A new digital 3-D modeling program called Outdoor DRiVE Pro promises to put ad execs and media planners in the driver's seat to preview outdoor ad campaigns in typical urban, rural, and highway environments. Together with Nielsen Outdoor's announcement in December, 2005 of the first results from its new GPS-based Npod measurement system, the 3-D modeling program represents a new wave of modeling and measurement for outdoor advertising.

For its part, the proprietary simulation program, developed by software firm Alpha MediaWorks, will allow media professionals to vet campaigns for clarity of signage at various distances, as well as frequency and overall impact. If paired with Nielsen Outdoor's precise measurement system--which traces the movements of actual subjects over highways and cityscapes using satellite GPS--such 3-D modeling could some day allow a "point and click" interface to show any billboard, anywhere in the country, as well as the estimated number of people who have viewed it, when, and under what conditions.

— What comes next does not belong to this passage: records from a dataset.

(** * GetIP: interface enumeration and reachability probe

    A shallow embedding of [src/GetIP/main.cpp].  The program talks to the
    operating system all the time, so the embedding has two parts:

    - [OS]: what the kernel and libc answer (the interface list, whether a
      socket can be had, the hardware address of an interface, how the
      connection attempt ends, when the detached thread is done);
    - [World]: what the process changes while it runs (its descriptor table,
      the two output streams, the clock of the main thread, the local
      variable shared with the detached thread).

    Every function of the source is a state transformer on [World] that reads
    its answers from an [OS]. *)

From Stdlib Require Import ZArith NArith Strings.Byte Ascii String List Lia.
From stdpp Require Import base decidable gmap strings list.

Local Open Scope string_scope.
Local Open Scope Z_scope.

(** ** Constants of the system headers (Linux values) *)

Definition AF_INET : Z := 2.
Definition SOCK_STREAM : Z := 1.
Definition SOCK_DGRAM : Z := 2.
Definition IFF_LOOPBACK : Z := 8.
Definition IFNAMSIZ : nat := 16.
Definition INET_ADDRSTRLEN : nat := 16.
Definition EINPROGRESS : Z := 115.

Definition nl : string := String "010" EmptyString.

(** ** printf-style formatting *)

Module Fmt.

Definition digit_chars : list ascii := list_ascii_of_string "0123456789abcdef".

Definition digit (d : N) : ascii := nth (N.to_nat d) digit_chars "0"%char.

(** Digits of [n] in [base], most significant first; [fuel] bounds the
    number of digits. *)
Fixpoint digits (fuel : nat) (base n : N) (acc : string) : string :=
  match fuel with
  | O => acc
  | S k =>
      let acc' := String (digit (n mod base)) acc in
      if (n / base =? 0)%N then acc' else digits k base (n / base) acc'
  end.

Definition uint (base n : N) : string :=
  digits (S (N.to_nat (N.log2 n))) base n "".

Fixpoint zeros (k : nat) : string :=
  match k with O => "" | S k' => String "0" (zeros k') end.

(** Zero padding on the left up to a minimum width, as [%0<width>x]. *)
Definition pad0 (width : nat) (s : string) : string :=
  zeros (width - String.length s) +:+ s.

(** [%02x] *)
Definition x02 (n : N) : string := pad0 2 (uint 16 n).

(** [%u] / [%d] on a non-negative value *)
Definition u (n : N) : string := uint 10 n.

End Fmt.

(** [snprintf(buf, size, ...)] stores at most [size - 1] characters. *)
Definition snprintf (size : nat) (formatted : string) : string :=
  substring 0 (size - 1) formatted.

(** [strncpy(dst, src, n)] read back as a C string: the first [n]
    characters of [src] (the kernel terminates [ifr_name] itself). *)
Definition strncpy (src : string) (n : nat) : string := substring 0 n src.

(** ** Data *)

(** [struct sockaddr]: the family and the raw bytes behind it.  For
    [AF_INET] the bytes are those of a [sockaddr_in]: two bytes of port,
    four bytes of address, eight bytes of padding. *)
Record sockaddr := {
  sa_family : Z;
  sa_data : list byte
}.

Definition unsigned_char (l : list byte) (i : nat) : N :=
  Byte.to_N (nth i l x00).

(** [reinterpret_cast<sockaddr_in*>(sa)->sin_addr] *)
Definition sin_addr (sa : sockaddr) : list byte :=
  firstn 4 (skipn 2 (sa_data sa)).

(** One entry of the list [getifaddrs] builds. *)
Record ifaddrs := {
  ifa_name : string;
  ifa_flags : Z;
  ifa_addr : option sockaddr       (* [None] is the null pointer *)
}.

(** [struct NetworkInterface].  [has_internet] is never assigned by the
    program: it stays indeterminate, [None] here. *)
Record NetworkInterface := {
  name : string;
  ip : string;
  mac : string;
  has_internet : option bool
}.

(** Result of a system call that reports failure through [errno]. *)
Inductive sysres (A : Type) :=
  | Done (v : A)
  | Failed (errno : Z).
Arguments Done {A} v.
Arguments Failed {A} errno.

(** What the operating system answers. *)
Record OS := {
  (** [getifaddrs]: the list, or the error *)
  os_getifaddrs : sysres (list ifaddrs);
  (** [socket(domain, type, protocol)] with the given descriptors in use:
      [Some errno] when no socket can be had *)
  os_socket_errno : Z -> Z -> Z -> gset Z -> option Z;
  (** [ioctl(fd, SIOCGIFHWADDR, &ifr)]: [ifr_hwaddr.sa_data] for the
      interface called [ifr_name], or the error *)
  os_SIOCGIFHWADDR : string -> sysres (list byte);
  (** [inet_pton(af, src, dst)]: the return value and the bytes stored *)
  os_inet_pton : Z -> string -> Z * list byte;
  (** [connect(fd, addr)] on a non-blocking socket: [Done 0] or the error *)
  os_connect : Z -> sockaddr -> sysres Z;
  (** [select(fd + 1, NULL, {fd}, NULL, {timeout, 0})]: the return value *)
  os_select : Z -> Z -> Z;
  (** [getsockopt(fd, SOL_SOCKET, SO_ERROR)]: the pending error *)
  os_SO_ERROR : Z -> Z;
  (** [strerror] *)
  os_strerror : Z -> string;
  (** milliseconds of the main thread's clock after which the body of the
      detached thread has run to its end *)
  os_thread_latency : Z
}.

(** The closures the program hands to [std::thread]. *)
Inductive closure :=
  | checkThread_body.     (* [[&] { hasInternet = CheckInternetConnection(); }] *)

(** What the process changes. *)
Record World := {
  open_fds : gset Z;                (* descriptors in use *)
  live_ifaddrs : nat;               (* lists handed out by [getifaddrs], not yet freed *)
  cout : string;
  cerr : string;
  clock : Z;                        (* milliseconds on the main thread *)
  hasInternet : bool;               (* the local of [main] the closure captures *)
  detached : list (Z * closure)     (* running detached threads, with their finishing time *)
}.

(** ** A state monad on [World] *)

Definition M (A : Type) : Type := World -> A * World.

Definition ret {A} (a : A) : M A := fun w => (a, w).

Definition bind {A B} (m : M A) (k : A -> M B) : M B :=
  fun w => let '(a, w') := m w in k a w'.

Declare Scope M_scope.
Delimit Scope M_scope with M.
Notation "'let*' x ':=' c 'in' k" := (bind c (fun x => k))
  (at level 10, x pattern, c at level 100, k at level 200) : M_scope.
Notation "c ';;' k" := (bind c (fun _ => k))
  (at level 100, k at level 200, right associativity) : M_scope.
Local Open Scope M_scope.

Definition modify (f : World -> World) : M unit := fun w => (tt, f w).
Definition gets {A} (f : World -> A) : M A := fun w => (f w, w).

Definition set_open_fds (f : gset Z -> gset Z) (w : World) : World :=
  {| open_fds := f (open_fds w); live_ifaddrs := live_ifaddrs w;
     cout := cout w; cerr := cerr w; clock := clock w;
     hasInternet := hasInternet w; detached := detached w |}.

Definition set_live_ifaddrs (f : nat -> nat) (w : World) : World :=
  {| open_fds := open_fds w; live_ifaddrs := f (live_ifaddrs w);
     cout := cout w; cerr := cerr w; clock := clock w;
     hasInternet := hasInternet w; detached := detached w |}.

Definition set_cout (f : string -> string) (w : World) : World :=
  {| open_fds := open_fds w; live_ifaddrs := live_ifaddrs w;
     cout := f (cout w); cerr := cerr w; clock := clock w;
     hasInternet := hasInternet w; detached := detached w |}.

Definition set_cerr (f : string -> string) (w : World) : World :=
  {| open_fds := open_fds w; live_ifaddrs := live_ifaddrs w;
     cout := cout w; cerr := f (cerr w); clock := clock w;
     hasInternet := hasInternet w; detached := detached w |}.

Definition set_clock (f : Z -> Z) (w : World) : World :=
  {| open_fds := open_fds w; live_ifaddrs := live_ifaddrs w;
     cout := cout w; cerr := cerr w; clock := f (clock w);
     hasInternet := hasInternet w; detached := detached w |}.

Definition set_hasInternet (b : bool) (w : World) : World :=
  {| open_fds := open_fds w; live_ifaddrs := live_ifaddrs w;
     cout := cout w; cerr := cerr w; clock := clock w;
     hasInternet := b; detached := detached w |}.

Definition set_detached (f : list (Z * closure) -> list (Z * closure))
    (w : World) : World :=
  {| open_fds := open_fds w; live_ifaddrs := live_ifaddrs w;
     cout := cout w; cerr := cerr w; clock := clock w;
     hasInternet := hasInternet w; detached := f (detached w) |}.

This combined function is probably some distance in the future--but David Sill, the lead software designer, said an interested client could commission simulations of specific campaigns if they wished.

Alpha MediaWorks' program--which expands the functions of the original Outdoor DRiVE simulator introduced in 2005--allows users to drop up to six different ads in standard digital formats to simulate a campaign using outdoor spaces, including billboards and bus kiosks. Formats include 8 sheets, 30 sheets, bulletins, and shelters, all viewable in day and night settings. The interface, reminiscent of urban shoot-'em-up video game "Grand Theft Auto" (without the gore, of course), may also be useful for selling clients or senior execs on campaigns.

Alpha MediaWorks upgraded the original Outdoor Drive at the request of the Outdoor Advertising Association of America (OAAA), tailoring the program to wish lists from OAAA members. According to Sill, one major concern was that simulation files would be small enough for users to e-mail them to clients or transport them easily on disks--no small challenge, as anyone who has worked with 3-D digital modeling software knows.

Other added features Sill has forecast for the more immediate future include bus and taxi-top advertising, as well as a "park and walk" function in which users can stroll around the virtual cityscape, simulating interaction with advertising in elevators and other public spaces.